(Saved entries)
(* ===== verification/Cache.v ===== *)
(** * The cache ([type cache] of [pkg/modelx/cache.go])

    The state the goroutines of the pool share.  Miners are objects that the
    cache points at: [miners] maps account ids to addresses.  Each operation
    of the source holds a lock or is atomic, so it is one function on the
    state. *)

From S2P Require Import Prelude GoStrings GoParse GoJson GoFloat Config Blocks Shares Miner.
From Stdlib Require Import Ascii String.
Open Scope string_scope.
Open Scope list_scope.
Open Scope Z_scope.

(** ** Data *)

Module Block.
Record t := mk {
  Height : Z;
  BaseTarget : Z;
  Scoop : Z;
  GenerationSignature : string;
  GenerationSignatureBytes : list Z;
  WinnerVerified : bool;
  WinnerID : option Z;
  Reward : option Z;
  BestNonceSubmissionID : option Z;
  Created : Z;
  GenerationTime : Z
}.
Definition zero : t := mk 0 0 0 "" [] false None None None 0 0.
End Block.

Module NonceSubmission.
Record t := mk {
  Nonce : Z;
  Deadline : Z;
  MinerID : Z;
  Height : Z;
  Name : string;
  Address : string;
  RoundStart : Z;
  GenerationSignature : string
}.
Definition zero : t := mk 0 0 0 0 "" "" 0 "".
End NonceSubmission.

Module RoundInfo.
Record t := mk {
  Scoop : Z;
  BaseTarget : Z;
  Height : Z;
  GenSig : list Z;
  RoundStart : Z;
  GenerationSignature : string
}.
End RoundInfo.

Record cache := mk_cache {
  miners : gmap Z nat;
  bestNonceSubmission : NonceSubmission.t;
  currentBlock : Block.t;
  poolCap : float64;
  minerCount : Z;
  rewardRecipient : gmap Z bool;
  slowBlocks : blocks;
  fastBlocks : blocks;
  alphas : list float64;
  miningInfoJSON : string;
  roundInfo : RoundInfo.t
}.

Definition with_miners (x : gmap Z nat) (c : cache) : cache :=
  mk_cache x (bestNonceSubmission c) (currentBlock c) (poolCap c) (minerCount c) (rewardRecipient c)
    (slowBlocks c) (fastBlocks c) (alphas c) (miningInfoJSON c) (roundInfo c).
Definition with_blocks (slow fast : blocks) (c : cache) : cache :=
  mk_cache (miners c) (bestNonceSubmission c) (currentBlock c) (poolCap c) (minerCount c) (rewardRecipient c)
    slow fast (alphas c) (miningInfoJSON c) (roundInfo c).

(** ** JSON *)

Definition quote : string := String (ascii_of_N 34) "".

(** A string as [json.Marshal] writes it. *)
Definition json_string (s : string) : string := of_bytes (marshal_string (bytes s)).

(** An object with already encoded values, keys in order. *)
Definition json_object (fields : list (string * string)) : string :=
  of_bytes (123 :: join 44 ((fun p => marshal_string (bytes p.1) ++ 58 :: bytes p.2) <$> fields) ++ [125]).

Definition json_uint (z : Z) : string := of_bytes (FormatUint z).

(** ** Operations *)

Section Operations.
Context (Cfg : Config).

Definition StorePoolCap (cap : float64) (c : cache) : cache :=
  mk_cache (miners c) (bestNonceSubmission c) (currentBlock c) cap (minerCount c) (rewardRecipient c)
    (slowBlocks c) (fastBlocks c) (alphas c) (miningInfoJSON c) (roundInfo c).

Definition GetPoolCap (c : cache) : float64 := poolCap c.

Definition StoreMinerCount (i : Z) (c : cache) : cache :=
  mk_cache (miners c) (bestNonceSubmission c) (currentBlock c) (poolCap c) i (rewardRecipient c)
    (slowBlocks c) (fastBlocks c) (alphas c) (miningInfoJSON c) (roundInfo c).

Definition GetMinerCount (c : cache) : Z := minerCount c.

Definition round_info_of (b : Block.t) : RoundInfo.t :=
  RoundInfo.mk (Block.Scoop b) (Block.BaseTarget b) (Block.Height b) (Block.GenerationSignatureBytes b)
    (Block.Created b) (Block.GenerationSignature b).

Definition StoreRoundInfo (b : Block.t) (c : cache) : cache :=
  mk_cache (miners c) (bestNonceSubmission c) b (poolCap c) (minerCount c) (rewardRecipient c)
    (slowBlocks c) (fastBlocks c) (alphas c) (miningInfoJSON c) (round_info_of b).

(** [json.Marshal] of a map sorts its keys. *)
Definition mining_info_json (b : Block.t) : string :=
  json_object [("baseTarget", json_uint (Block.BaseTarget b));
               ("generationSignature", json_string (Block.GenerationSignature b));
               ("height", json_uint (Block.Height b));
               ("targetDeadline", json_uint (DeadlineLimit Cfg))].

Definition StoreMiningInfo (b : Block.t) (c : cache) : cache :=
  mk_cache (miners c) (bestNonceSubmission c) (currentBlock c) (poolCap c) (minerCount c) (rewardRecipient c)
    (slowBlocks c) (fastBlocks c) (alphas c) (mining_info_json b) (roundInfo c).

Definition StoreCurrentBlock (b : Block.t) (c : cache) : cache := StoreMiningInfo b (StoreRoundInfo b c).

Definition GetMiningInfoJSON (c : cache) : string := miningInfoJSON c.
Definition GetRoundInfo (c : cache) : RoundInfo.t := roundInfo c.
Definition CurrentBlock (c : cache) : Block.t := currentBlock c.

(** The address is the one the program goes on with. *)
Definition LoadOrStoreMiner (id : Z) (a : nat) (c : cache) : nat * cache :=
  match miners c !! id with
  | Some a' => (a', c)
  | None => (a, with_miners (<[id := a]> (miners c)) c)
  end.

Definition GetMiner (id : Z) (c : cache) : option nat := miners c !! id.

Definition DeleteMiner (id : Z) (c : cache) : cache := with_miners (delete id (miners c)) c.

Definition IsRewardRecipient (id : Z) (c : cache) : bool * bool :=
  match rewardRecipient c !! id with Some isCorrect => (isCorrect, true) | None => (false, false) end.

Definition StoreRewardRecipients (r : gmap Z bool) (c : cache) : cache :=
  mk_cache (miners c) (bestNonceSubmission c) (currentBlock c) (poolCap c) (minerCount c) r
    (slowBlocks c) (fastBlocks c) (alphas c) (miningInfoJSON c) (roundInfo c).

Definition StoreRewardRecipient (id : Z) (isCorrect : bool) (c : cache) : cache :=
  StoreRewardRecipients (<[id := isCorrect]> (rewardRecipient c)) c.

Definition StoreBestNonceSubmission (ns : NonceSubmission.t) (c : cache) : cache :=
  mk_cache (miners c) ns (currentBlock c) (poolCap c) (minerCount c) (rewardRecipient c)
    (slowBlocks c) (fastBlocks c) (alphas c) (miningInfoJSON c) (roundInfo c).

Definition BestNonceSubmission (c : cache) : NonceSubmission.t := bestNonceSubmission c.

(** Whether the block was slow, and whether it is known. *)
Definition WasSlowBlock (height : Z) (c : cache) : bool * bool :=
  if exists_height (slowBlocks c) height then (true, true)
  else if exists_height (fastBlocks c) height then (false, true)
  else (false, false).

Definition AddSlowBlock (height : Z) (c : cache) : Z * cache :=
  let '(r, b) := add (slowBlocks c) height in (r, with_blocks b (fastBlocks c) c).

Definition AddBlock (height generationTime : Z) (c : cache) : Z * cache :=
  if generationTime <? TMin Cfg
  then let '(r, b) := add (fastBlocks c) height in (r, with_blocks (slowBlocks c) b c)
  else AddSlowBlock height c.

(** [None] where [computeAlphas] or [newBlocks] panic. *)
Definition InitCache : option cache :=
  match computeAlphas (NAVG Cfg) (NMin Cfg), newBlocks (NAVG Cfg) with
  | Some al, Some b =>
      Some (StoreCurrentBlock Block.zero
        (mk_cache ∅ NonceSubmission.zero Block.zero fzero 0 ∅ b b al "" (round_info_of Block.zero)))
  | _, _ => None
  end.

(** ** The invariant of the block caches *)

Record wf_blocks (c : cache) : Prop := {
  wf_slow : Blocks.wf (slowBlocks c);
  wf_fast : Blocks.wf (fastBlocks c)
}.

Lemma AddBlock_wf h t c : wf_blocks c -> wf_blocks (AddBlock h t c).2.
Proof.
  intros [Hs Hf]. unfold AddBlock, AddSlowBlock. destruct (t <? TMin Cfg).
  - destruct (add (fastBlocks c) h) as [r b] eqn:E. split; simpl; [done|].
    change b with (r, b).2. rewrite <- E. by apply add_wf.
  - destruct (add (slowBlocks c) h) as [r b] eqn:E. split; simpl; [|done].
    change b with (r, b).2. rewrite <- E. by apply add_wf.
Qed.

Lemma AddBlock_only h k t c : (WasSlowBlock h c).2 = false -> h <> k -> (WasSlowBlock h (AddBlock k t c).2).2 = false.
Proof.
  unfold WasSlowBlock, AddBlock, AddSlowBlock. intros Hh Hk.
  destruct (exists_height (slowBlocks c) h) eqn:Es; [done|]. destruct (exists_height (fastBlocks c) h) eqn:Ef; [done|].
  destruct (t <? TMin Cfg).
  - destruct (add (fastBlocks c) k) as [r b] eqn:E. simpl. rewrite Es.
    destruct (exists_height b h) eqn:Eb; [|done]. change b with (r, b).2 in Eb. rewrite <- E in Eb.
    apply exists_height_add in Eb as [?|?]; congruence.
  - destruct (add (slowBlocks c) k) as [r b] eqn:E. simpl. rewrite Ef.
    destruct (exists_height b h) eqn:Eb; [|done]. change b with (r, b).2 in Eb. rewrite <- E in Eb.
    apply exists_height_add in Eb as [?|?]; congruence.
Qed.

Lemma AddBlock_others k t c : exists slow fast, (AddBlock k t c).2 = with_blocks slow fast c.
Proof.
  unfold AddBlock, AddSlowBlock. destruct (t <? TMin Cfg); destruct (add _ k); simpl; by do 2 eexists.
Qed.

End Operations.

(** With a validated configuration the cache can be initialised, knows
    no block, and has a factor alpha per number of confirmed deadlines up to
    [NAVG], the last one 1. *)
Theorem InitCache_ok (cfg : Config) :
  Config.valid cfg ->
  exists c, InitCache cfg = Some c /\ wf_blocks c /\
            (forall h, WasSlowBlock h c = (false, false)) /\
            Z.of_nat (List.length (alphas c)) = NAVG cfg /\
            alpha (alphas c) 0 = fzero /\
            (forall n, NAVG cfg <= n -> alpha (alphas c) n = of_Z 1).
Proof.
  intros Hv. assert (Hn := Config.valid_nAvg _ Hv). unfold InitCache, computeAlphas.
  destruct (NAVG cfg <? 0) eqn:E; zbool; [lia|]. clear E.
  set (l := computeAlpha (NAVG cfg) (NMin cfg) <$> zrange (Z.to_nat (NAVG cfg))).
  assert (Hl : List.length l = Z.to_nat (NAVG cfg)) by (unfold l, zrange; by rewrite !length_fmap, length_seq).
  rewrite aset_ok by lia.
  destruct (newBlocks (NAVG cfg)) as [b|] eqn:Eb; [|unfold newBlocks in Eb; destruct (_ <=? _) eqn:?; zbool; done || lia].
  apply newBlocks_wf in Eb as Hb. destruct Hb as (Hb & _ & _).
  eexists. split; [done|]. simpl. split_and!.
  - done.
  - intros h. unfold WasSlowBlock, exists_height. cbn [slowBlocks fastBlocks StoreCurrentBlock StoreMiningInfo StoreRoundInfo].
    assert (Blocks.index b = ∅) as ->.
    { unfold newBlocks in Eb. destruct (NAVG cfg <=? 0); [done|]. by injection Eb as <-. }
    by rewrite bool_decide_eq_false_2 by set_solver.
  - rewrite length_insert, Hl. lia.
  - done.
  - intros n Hnn. unfold alpha. destruct (Z.eqb_spec n 0); [lia|]. rewrite length_insert, Hl.
    destruct (Z.ltb_spec (Z.of_nat (Z.to_nat (NAVG cfg))) n); [done|].
    replace n with (NAVG cfg) by lia. by rewrite list_lookup_insert_eq by lia.
Qed.

Lemma InitCache_ok_witness :
  exists c, InitCache test_cfg = Some c /\ Z.of_nat (List.length (alphas c)) = 100.
Proof.
  destruct (InitCache_ok test_cfg) as (c & H1 & _ & _ & H2 & _).
  - split; vm_compute; done.
  - exists c. split; [exact H1|exact H2].
Defined.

What to produce: Starting with the line above that holds "(mk_cache ∅ NonceSubmission.zero" and stopping with the line that holds "intros [Hs Hf].", reproduce each line exactly, omitting all other lines.

Solution to the exercise:
        (mk_cache ∅ NonceSubmission.zero Block.zero fzero 0 ∅ b b al "" (round_info_of Block.zero)))
  | _, _ => None
  end.

(** ** The invariant of the block caches *)

Record wf_blocks (c : cache) : Prop := {
  wf_slow : Blocks.wf (slowBlocks c);
  wf_fast : Blocks.wf (fastBlocks c)
}.

Lemma AddBlock_wf h t c : wf_blocks c -> wf_blocks (AddBlock h t c).2.
Proof.
  intros [Hs Hf]. unfold AddBlock, AddSlowBlock. destruct (t <? TMin Cfg).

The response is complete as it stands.